Directors: Florent de La Tullaye, Renaud Barret
Details: Democratic Republic of the Congo/France / 85mins (PG).
"Let's put our problems, the fact that we sleep on cardboard, aside until we have an album." Papa Ricky is papering over the 'problems' he and his band have: they're hungry, elderly, homeless, suffer from polio and live in one of the most violent areas of the Congo. Barret and de La Tullaye's camera centres on Papa Ricky, the 'president' of the band (roughly translated as 'Beyond Appearances') whom we first see as he wheels his tricycle to a street corner as hungry kids attempt to stop a 4X4 to beg for money. The band sleep on the streets but despite being surrounded by gangs and poverty their lyrics are always positive and always contain a message for the listener. The tunes are kicking too.

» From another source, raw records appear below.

(** [Continuity::verify_blocks]: the state advances block by block, also when a
    later block fails. *)
Fixpoint verify_blocks (c : Continuity) (bs : list CompactBlock) : Continuity * Res unit :=
  match bs with
  | [] => (c, Ok tt)
  | b :: bs' =>
    match verify_block c b with
    | Err e => (c, Err e)
    | Ok c' => verify_blocks c' bs'
    end
  end.

(** *** What it promises *)

(** [b] may follow the frontier [c]. *)
Definition follows (c : Continuity) (b : CompactBlock) : Prop :=
  b.(height) <= u32_max /\
  (forall h, c.(last_height) = Some h -> b.(height) = h + 1) /\
  (forall p, c.(last_hash) = Some p -> b.(prev_hash) = [] \/ b.(prev_hash) = p).

Fixpoint linked (c : Continuity) (bs : list CompactBlock) : Prop :=
  match bs with
  | [] => True
  | b :: bs' => follows c b /\ linked (mkContinuity (Some b.(hash)) (Some b.(height))) bs'
  end.

(** The frontier after a run of blocks. *)
Definition frontier_of (c : Continuity) (bs : list CompactBlock) : Continuity :=
  match last bs with
  | Some b => mkContinuity (Some b.(hash)) (Some b.(height))
  | None => c
  end.

(** Heights are unsigned; the frontier only ever holds a verified height. *)
Definition block_ok (b : CompactBlock) : Prop := 0 <= b.(height) <= u64_max.
Definition continuity_ok (c : Continuity) : Prop :=
  forall h, c.(last_height) = Some h -> 0 <= h <= u32_max.

Lemma default_ok : continuity_ok continuity_default.
Proof. by intros h. Qed.

Lemma next_ok b : block_ok b -> b.(height) <= u32_max ->
  continuity_ok (mkContinuity (Some b.(hash)) (Some b.(height))).
Proof. unfold block_ok. intros ? ? h [= <-]. lia. Qed.
#[export] Hint Resolve default_ok next_ok : slip.

Lemma verify_block_spec c b : continuity_ok c -> block_ok b ->
  (follows c b /\ verify_block c b = Ok (mkContinuity (Some b.(hash)) (Some b.(height)))) \/
  (~ follows c b /\ exists e, verify_block c b = Err e /\ is_transient e = false).
Proof.
  intros Hc Hb. unfold verify_block, u32_try_from, follows.
  destruct (Z.leb_spec b.(height) u32_max) as [Hle|Hgt]; [|right; split; [lia|eauto]].
  assert (forall h, c.(last_height) = Some h -> u64_add h 1 = h + 1) as Hadd.
  { intros h Hh. apply u64_add_small. specialize (Hc h Hh). unfold is_u64, u32_max, u64_max in *. lia. }
  assert (forall p, c.(last_hash) = Some p ->
    bool_decide (b.(prev_hash) <> []) && bool_decide (b.(prev_hash) <> p) = false <->
    b.(prev_hash) = [] \/ b.(prev_hash) = p) as Hp.
  { intros p _. rewrite andb_false_iff, !bool_decide_eq_false.
    destruct (decide (b.(prev_hash) = [])), (decide (b.(prev_hash) = p)); naive_solver. }
  destruct c.(last_height) as [h|]; [rewrite (Hadd h eq_refl)|];
    [destruct (Z.eqb_spec b.(height) (h + 1)); simpl; [|right; naive_solver]|];
    (destruct c.(last_hash) as [p|]; [|left; split; [split; [done|split; intros; naive_solver]|done]]);
    specialize (Hp p eq_refl); (case_match; [right|left]); naive_solver.
Qed.

(** The check accepts exactly the linked runs, and then the frontier is the
    last block's. *)
Lemma verify_blocks_spec c bs : continuity_ok c -> Forall block_ok bs ->
  (linked c bs /\ verify_blocks c bs = (frontier_of c bs, Ok tt)) \/
  (~ linked c bs /\ exists c' e, verify_blocks c bs = (c', Err e) /\ is_transient e = false).
Proof.
  intros Hc Hbs. revert c Hc. induction Hbs as [|b bs Hb Hbs IH]; intros c Hc; simpl; [by left|].
  destruct (verify_block_spec c b Hc Hb) as [[Hf ->]|[Hf (e & -> & He)]]; [|right; naive_solver].
  destruct (IH (mkContinuity (Some b.(hash)) (Some b.(height)))) as [[Hl ->]|[Hl (c' & e & -> & He)]].
  - apply next_ok; [done|]. apply Hf.
  - left. split; [done|]. unfold frontier_of. destruct bs; [done|]. rewrite last_cons_cons.
    by destruct (last _) eqn:E; [|apply last_None in E].
  - right. naive_solver.
Qed.

(** The only errors the check raises. *)
Lemma verify_blocks_error bs : forall c c' e, verify_blocks c bs = (c', Err e) ->
  e = MisbehavingServer \/ exists a d, e = Discontinuity a d.
Proof.
  induction bs as [|b bs IH]; intros c c' e; simpl; [done|].
  destruct (verify_block c b) as [c1|e1] eqn:E; [by apply IH|]. intros [= _ <-]. revert E.
  unfold verify_block. repeat case_match; intros [= <-]; eauto.
Qed.

Lemma linked_app c xs ys : linked c (xs ++ ys) <-> linked c xs /\ linked (frontier_of c xs) ys.
Proof.
  revert c. induction xs as [|x xs IH]; intros c; simpl; [by intuition|].
  rewrite IH. unfold frontier_of.
  destruct xs as [|y xs]; [simpl; tauto|]. rewrite !last_cons_cons.
  destruct (last (y :: xs)) eqn:E; [tauto|]. by apply last_None in E.
Qed.

Lemma frontier_of_app c xs ys : frontier_of c (xs ++ ys) = frontier_of (frontier_of c xs) ys.
Proof.
  unfold frontier_of. rewrite last_app. destruct (last ys); [done|]. by destruct (last xs).
Qed.

Lemma frontier_ok c xs : continuity_ok c -> Forall block_ok xs -> linked c xs ->
  continuity_ok (frontier_of c xs).
Proof.
  revert c. induction xs as [|x xs IH]; intros c Hc Hxs Hl; [done|].
  apply Forall_cons in Hxs as [Hx Hxs]. destruct Hl as [[Hle _] Hl].
  specialize (IH _ (next_ok x Hx Hle) Hxs Hl). revert IH. unfold frontier_of.
  rewrite last_cons. by destruct (last xs).
Qed.
#[export] Hint Resolve frontier_ok : slip.

(** Linked blocks have consecutive heights. *)
Lemma linked_heights c bs h0 : linked c bs ->
  (forall b, head bs = Some b -> b.(height) = h0) ->
  height <$> bs = seqZ h0 (Z.of_nat (length bs)).
Proof.
  revert c h0. induction bs as [|b bs IH]; intros c h0 Hl Hhd; [done|].
  destruct Hl as [_ Hl]. rewrite fmap_cons. simpl length.
  rewrite Nat2Z.inj_succ, seqZ_cons by lia. rewrite Z.pred_succ.
  rewrite (Hhd b eq_refl). f_equal. apply (IH _ (Z.succ h0) Hl).
  destruct bs as [|b' bs]; [done|]. intros ? [= <-]. destruct Hl as [(_ & Hh & _) _].
  rewrite (Hh b.(height) eq_refl), (Hhd b eq_refl). lia.
Qed.

(** C33: The continuity check accepts a run of blocks exactly when its heights are consecutive from
    the frontier, fit in 32 bits and every non-empty previous hash is the hash before it; it
    then moves the frontier to the last block, and any refusal is an error the engine does not
    retry. *)
Theorem verify_blocks_iff_linked c bs : continuity_ok c -> Forall block_ok bs ->
  (linked c bs <-> (verify_blocks c bs).2 = Ok tt) /\
  (linked c bs -> (verify_blocks c bs).1 = frontier_of c bs) /\
  (forall e, (verify_blocks c bs).2 = Err e -> is_transient e = false).
Proof.
  intros Hc Hbs. destruct (verify_blocks_spec c bs Hc Hbs)
    as [[Hl ->]|[Hl (c' & e & -> & He)]]; naive_solver.
Qed.
(** One shard's span of a feed. *)
Definition feed_span (o : OpenShard) (span : list AccRow) (has_note : bool) : OpenShard * FeedAction :=
  if o.(passthrough) then
    match o.(o_rows) with
    | [] => (o, Build span)
    | rows => (mkOpenShard o.(o_index) [] true, Build (rows ++ span))
    end
  else if has_note then (mkOpenShard o.(o_index) [] true, Build (o.(o_rows) ++ span))
  else (mkOpenShard o.(o_index) (o.(o_rows) ++ span) false, Buffer span).

(** The [while pos < end] loop of [feed].  [fuel] counts iterations; every
    iteration takes at least one item. *)
Fixpoint feed_loop (fuel : nat) (o : option OpenShard) (p end_ : Z) (items : list (H * R))
    (note_positions : list Z) : option OpenShard * list FeedAction :=
  match fuel with
  | O => (o, [])
  | S fuel' =>
    if p <? end_ then
      let shard := shard_of p in
      let '(o1, closing) := transition shard o in
      let span_end := Z.min end_ (shard_end shard) in
      let span_len := Z.to_nat (span_end - p) in
      let span := rows_at p (take span_len items) in
      let has_note := existsb (fun n => (p <=? n) && (n <? span_end)) note_positions in
      let '(o2, action) := feed_span o1 span has_note in
      let '(o3, rest) := feed_loop fuel' (Some o2) span_end end_ (drop span_len items) note_positions in
      (o3, closing ++ action :: rest)
    else (o, [])
  end.

(** [ShardAccumulator::feed]. *)
Definition feed (acc : ShardAccumulator) (start_position : Z) (items : list (H * R))
    (note_positions : list Z) : ShardAccumulator * list FeedAction :=
  let end_ := start_position + Z.of_nat (length items) in
  let '(o, actions) :=
    feed_loop (length items) acc.(open) start_position end_ items note_positions in
  (mkAcc end_ o, actions).

(** [ShardAccumulator::finish]. *)
Definition finish (acc : ShardAccumulator) : ShardAccumulator * option FeedAction :=
  match acc.(open) with
  | None => (mkAcc acc.(next_position) None, None)
  | Some o =>
    (mkAcc acc.(next_position) None,
     if bool_decide (o.(o_rows) = []) then None else Some (Build o.(o_rows)))
  end.

(** A whole range: every feed starts where the previous one ended. *)
Fixpoint feeds (acc : ShardAccumulator) (fs : list (list (H * R) * list Z))
  : ShardAccumulator * list FeedAction :=
  match fs with
  | [] => (acc, [])
  | (items, notes) :: fs' =>
    let '(acc1, a1) := feed acc acc.(next_position) items notes in
    let '(acc2, a2) := feeds acc1 fs' in
    (acc2, a1 ++ a2)
  end.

It's not until the directors happen across Roger, a 12-year-old busker who makes some money playing his one-string homemade instrument so his mother can pay her hospital bills, that the band really begins to take shape. Barret and de La Tullaye introduce Roger to Ricky, who is amazed at his prodigious talent but is willing to incorporate any child hanging around into the band to save them from the gangs.
Shot over five years, Barret and de La Tullaye's documentary might be simple in that it's an 'unfortunates overcoming adversity' story that we've seen a thousand times already. But Ricky and co. aren't the kind to allow such obstacles stand in their way and they somehow always keep a sunny demeanour despite the decay around them. Benda Bilili is not a downer: Ricky's smiling face - even when the shelter for the physically disabled burns down and he and his family lose everything - would rouse anyone from a stupor. But this isn't just Ricky's story: watching Roger turn from a smart but insular kid into a talented worldly man, crawling across the floor Jimi Hendrix style at a musical festival in France, is nothing short of pure joy for the viewer.
A rough and ready documentary (the directors admit they don't have money to put a sheen on their film), Benda Bilili is the feel-good film of the year.